No, don't answer that. I don't need to know. Because this is a nightmare, right?
How can this place exist? This place that is so dark, so oppressive. I can feel it in the air, the enchantment, the delusion, whatever word works. But this place cannot be real. It must not.
It's a dream, a nightmare, and I will wake up from it.
For how else could I have ended up in you're arms? What other reason is there that I do not pull back? How can I be so calm in you're embrace, how can you be willing to hold me?
Yes, it must be a dream. It is a dream.
I have dreamt this dream before. I remember now, and it is not so surprising of a dream. After all, you were created to hold me. Yes, so long ago. I created you, so that you may wrap your arms around me and that I may feel cherished in your embrace.
Are you real now? No, what am I saying. You cannot be real. My bed is still beneath me, my head against my pillow.
There, I can feel it now, the cotton sheets against my skin. The orchard of cherry blossoms fades and I no longer bask in your warmth.

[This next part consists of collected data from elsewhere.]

(* ===== verification/Results.v ===== *)
(** * Results: exit results kept after removal (internal/daemon/results.go)

    A removed sandbox leaves its exit result and its log in the directory
    [results].  The directory is bounded: records expire after a day, and the
    oldest go first when there are more than 128 records or 256 MiB.  All
    operations hold [resultMu], so they are modelled as functions of the
    directory; removing a file of the directory is taken to succeed. *)

From Stdlib Require Import Sorted Permutation.
From S2P Require Import Prelude GoLib Api.
Import Strings.
Local Open Scope Z_scope.

(** The type [result] of the source. *)
Record Saved : Type := mkSaved { r_Exit : Exit; r_ID : string; r_Name : string }.

#[export] Instance Saved_eq_dec : EqDecision Saved.
Proof. solve_decision. Defined.

(** A file of the directory: times in nanoseconds, and the record it decodes to
    ([None] for a log, or a file [fsutil.ReadJSON] refuses). *)
Record RFile : Type := mkRFile {
  rf_modified : Z;
  rf_size : Z;
  rf_regular : bool;
  rf_record : option Saved
}.

(** A directory lists its entries in the order of [os.ReadDir]: by name. *)
Notation Directory := (list (string * RFile)).

Fixpoint dir_lookup (d : Directory) (name : string) : option RFile :=
  match d with
  | [] => None
  | (n, f) :: d => if bool_decide (n = name) then Some f else dir_lookup d name
  end.

Definition dir_remove (name : string) (d : Directory) : Directory :=
  filter (fun e => fst e <> name) d.

(** Put an entry at its place by name. *)
Fixpoint dir_place (name : string) (f : RFile) (d : Directory) : Directory :=
  match d with
  | [] => [(name, f)]
  | (n, g) :: d => if String.leb name n then (name, f) :: (n, g) :: d else (n, g) :: dir_place name f d
  end.

Definition dir_insert (name : string) (f : RFile) (d : Directory) : Directory :=
  dir_place name f (dir_remove name d).

Definition resultRetention : Z := 24 * 3600 * 1000000000.
Definition max_bytes : Z := 268435456.
Definition max_records : Z := 128.

(** The local type [saved] of [pruneResultsLocked]. *)
Record saved : Type := mkSavedFile { sv_id : string; sv_at : Z; sv_size : Z }.

(** What [os.Stat] adds to a record's size. *)
Definition file_size (d : Directory) (name : string) : Z :=
  match dir_lookup d name with Some f => rf_size f | None => 0 end.

(** One entry of a scan, with the sizes read in [env]. *)
Definition scan_entry (env : Directory) (e : string * RFile) : option saved :=
  if HasSuffix (fst e) ".json" then
    let id := TrimSuffix (fst e) ".json" in
    Some (mkSavedFile id (rf_modified (snd e))
            (rf_size (snd e) + file_size env (id +:+ ".log") + file_size env (id +:+ ".log.1")))
  else None.

(** The records of the directory with the sizes of their files. *)
Definition scan (d : Directory) : list saved := omap (scan_entry d) d.

Definition sum_sizes (l : list saved) : Z := foldr (fun v n => sv_size v + n) 0 l.

(** The removal loop on the sorted records: the identifiers it removes. *)
Fixpoint prune_loop (now total : Z) (l : list saved) : list saved :=
  match l with
  | [] => []
  | v :: rest =>
      if (now - sv_at v <? resultRetention) && (total <=? max_bytes) && (Z.of_nat (length l) <=? max_records)
      then []
      else v :: prune_loop now (total - sv_size v) rest
  end.

(** Remove the three files of a record. *)
Definition remove_record (d : Directory) (v : saved) : Directory :=
  foldl (fun d ext => dir_remove (sv_id v +:+ ext) d) d [".json"; ".log"; ".log.1"].

Section Results.
(** [sort.Slice] by time; the order of records of the same time is not
    specified. *)
Variable sort : list saved -> list saved.

(** [pruneResultsLocked] *)
Definition pruneResults (now : Z) (d : Directory) : Directory :=
  let all := scan d in
  foldl remove_record d (prune_loop now (sum_sizes all) (sort all)).

(** The lookup loop: the exact match, or the last prefix match and their number. *)
Fixpoint find_loop (now : Z) (id : string) (d : Directory) (found : option Saved) (matches : nat) :
  option Saved * option Saved * nat :=
  match d with
  | [] => (None, found, matches)
  | (name, f) :: d =>
      if negb (HasSuffix name ".json") then find_loop now id d found matches
      else if negb (rf_regular f) || (resultRetention <=? now - rf_modified f) then find_loop now id d found matches
      else match rf_record f with
           | None => find_loop now id d found matches
           | Some v =>
               if bool_decide (r_ID v = id) || bool_decide (r_Name v = id) then (Some v, found, matches)
               else if HasPrefix (r_ID v) id then find_loop now id d (Some v) (S matches)
               else find_loop now id d found matches
           end
  end.

(** [findResult]; [None] is a directory that does not exist yet. *)
Definition findResult (now : Z) (id : string) (dir : option Directory) : option Directory * result Saved :=
  if negb (ValidName id) then (dir, Err ErrNotFound)
  else match dir with
       | None => (None, Err ErrNotFound)
       | Some d =>
           let d := pruneResults now d in
           (Some d,
            match find_loop now id d None 0 with
            | (Some v, _, _) => Ok v
            | (None, Some v, 1%nat) => Ok v
            | (None, _, S (S _)) => Err (Errorf "ambiguous removed container ID")
            | (None, _, _) => Err ErrNotFound
            end)
       end.

(** What the filesystem answers while a result is saved: the directory can be
    made, the size of a live log ([None]: it does not exist) and whether linking
    it fails for another reason than an existing target, and writing the record. *)
Record SaveEnv : Type := mkSaveEnv {
  se_mkdir : option error;
  se_log : string -> option (Z * Z);      (* suffix -> modification time and size *)
  se_link : string -> option error;
  se_write : option error
}.

(** [os.Link] of one log. *)
Definition link_log (E : SaveEnv) (id suffix : string) (d : Directory) : result Directory :=
  let target := id +:+ ".log" +:+ suffix in
  match se_log E suffix with
  | None => Ok d
  | Some (at_, size) =>
      match dir_lookup d target with
      | Some _ => Ok d
      | None => match se_link E suffix with
                | Some e => Err e
                | None => Ok (dir_insert target (mkRFile at_ size true None) d)
                end
      end
  end.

I miss your warmth, for a moment, but it no longer matters. You will be back. I will make you return. For I need it, crave it - the contact that is another person, whoever you may be. You give it to me, the feeling that I am, if not loved, cared for.
Yes, you will return. I will fool myself for another day.
What does the real warmth of being in the arms of another feel like, I wonder. Is it really so sweet, so peaceful? And you, who mold yourself to my every fantasy, will I ever meet you for real? I feel like I know you so well already, the time that I have spent with you in my mind. Will I be able to tell you those things, when I really meet you?
Or do you really not exist?
Will I never find you?
When all the people around me have discovered what true bliss is and reached their paradise on earth, will my conversations with you still be in my head? Will you always be that faceless man, ever changing as my fickle and misguided heart tries so hard to name you?
Who are you?
I really wish I knew. Even if I don't know you yet, to know your name would give me hope – hope that you really are out there. Hope that I will one day find you and that every moment I share with you now will someday be reality. Hope that someday, there will be one to love and cherish me too.
But not now.
For now, I will satisfy myself with you that I have created. As long as I have you at least, I can hide anything from the world, and you will be there smiling oh so quietly at me, and I may tell you what I have been burdened with.
You are not a nightmare at all, are you? No, you are a good dream, the most magnificent dream.
Let me fall back into this dream again. The haze is not so bad now. And your arms will be there to catch me.
Yes, dreaming again sounds good right now.